È passato un mese da quando il bosco alpino in miniatura targato Ermenegildo Zegna ha cambiato il volto di piazza Duomo, sostituendo l’aiuola di banani e palme firmata Marco Bay-Starbucks. Una piccola (grande) rivoluzione per il cuore della città che, nonostante lo status di simbolo millenario di Milano, è in continuo mutamento. Ne abbiamo parlato con Carlo Ratti, uno dei protagonisti dell’architettura mondiale, che sotto la Madonnina ha firmato il nuovo campus della Statale a Mind e il nuovo quartiere che sorgerà dal 2026 sulla grande area dell’ex Scalo Romana. Due interventi diversi tra loro ma con un denominatore comune: le aree verdi e lo spazio che la natura occupa nei progetti. Un’attenzione che Ratti ha ritrovato anche nella nuova piazza Duomo, almeno come messaggio e come linea guida del laboratorio che lo spazio davanti alla cattedrale è diventato. Anzi, visto che di laboratorio si tratta, la riflessione - dice l’architetto - deve spingersi oltre e trovare terreno per la sperimentazione, arrivando fino a piazza dei Mercanti e magari - per ora è solo una suggestione - pensando a un elemento finora trascurato: l’acqua.

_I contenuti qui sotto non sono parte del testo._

(** A strictly ordered list is determined by its members. *)
Lemma strict_unique l k :
  StronglySorted log_lt l -> StronglySorted log_lt k -> (forall r, r ∈ l <-> r ∈ k) -> l = k.
Proof.
  intros Hl. revert k. induction Hl as [|x l Hl IH Hx]; intros k Hk Heq.
  - destruct k as [|y k]; [done|]. specialize (Heq y). exfalso.
    by apply (not_elem_of_nil y), Heq; left.
  - destruct Hk as [|y k Hk Hy].
    { exfalso. by apply (not_elem_of_nil x), Heq; left. }
    rewrite Forall_forall in Hx, Hy.
    assert (x = y) as <-.
    { assert (x ∈ y :: k) as Hxk by (apply Heq; left).
      assert (y ∈ x :: l) as Hyl by (apply Heq; left).
      apply elem_of_cons in Hxk as [E|Hxk]; [done|].
      apply elem_of_cons in Hyl as [E|Hyl]; [done|].
      exfalso. apply (log_lt_asym x y); [by apply Hx | by apply Hy]. }
    f_equal. apply IH; [done|]. intros r. specialize (Heq r). rewrite !elem_of_cons in Heq.
    split; intros Hr.
    + destruct (proj1 Heq (or_intror Hr)) as [E|?]; [|done]. subst r.
      by apply Hx, log_lt_irrefl in Hr.
    + destruct (proj2 Heq (or_intror Hr)) as [E|?]; [|done]. subst r.
      by apply Hy, log_lt_irrefl in Hr.
Qed.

Carlo Ratti, il nuovo spazio verde in Duomo è l’ennesima trasformazione per la piazza simbolo di Milano. Cosa ci dice della città questo continuo “movimento” del suo luogo simbolo? È poco rispetto e mancanza di memoria?

"Piazza del Duomo ha bisogno di un completamento sul lato della Piazza dei Mercanti. Si tratta di un tema su cui si sono cimentati in molti, tra cui Ignazio Gardella, mio lontano parente, con due proposte molto diverse e mai realizzate nel 1934 e nel 1988. Mi piace che la piazza continui ad essere terreno di sperimentazione, oggi in particolare relativamente a nuovi modi per riportare la natura in città. Negli ultimi anni Milano è stata infatti in prima linea nel tentativo di utilizzare il verde come elemento fondamentale della progettazione urbana. Anche noi nel 2018 avevamo realizzato, per l’inaugurazione del Salone, il progetto “Living Nature”, un giardino di 500 metri quadrati con quattro microcosmi naturali e climatici che richiamavano le quattro stagioni. Così mi piace l’idea che ad essere ospitata oggi sia parte dell’Oasi Zegna, un ecosistema unico e sulle nostre Alpi. Non direi mancanza di rispetto, al contrario, si tratta di usare la piazza simbolo di Milano in maniera filologicamente corretta, come terreno di sperimentazione".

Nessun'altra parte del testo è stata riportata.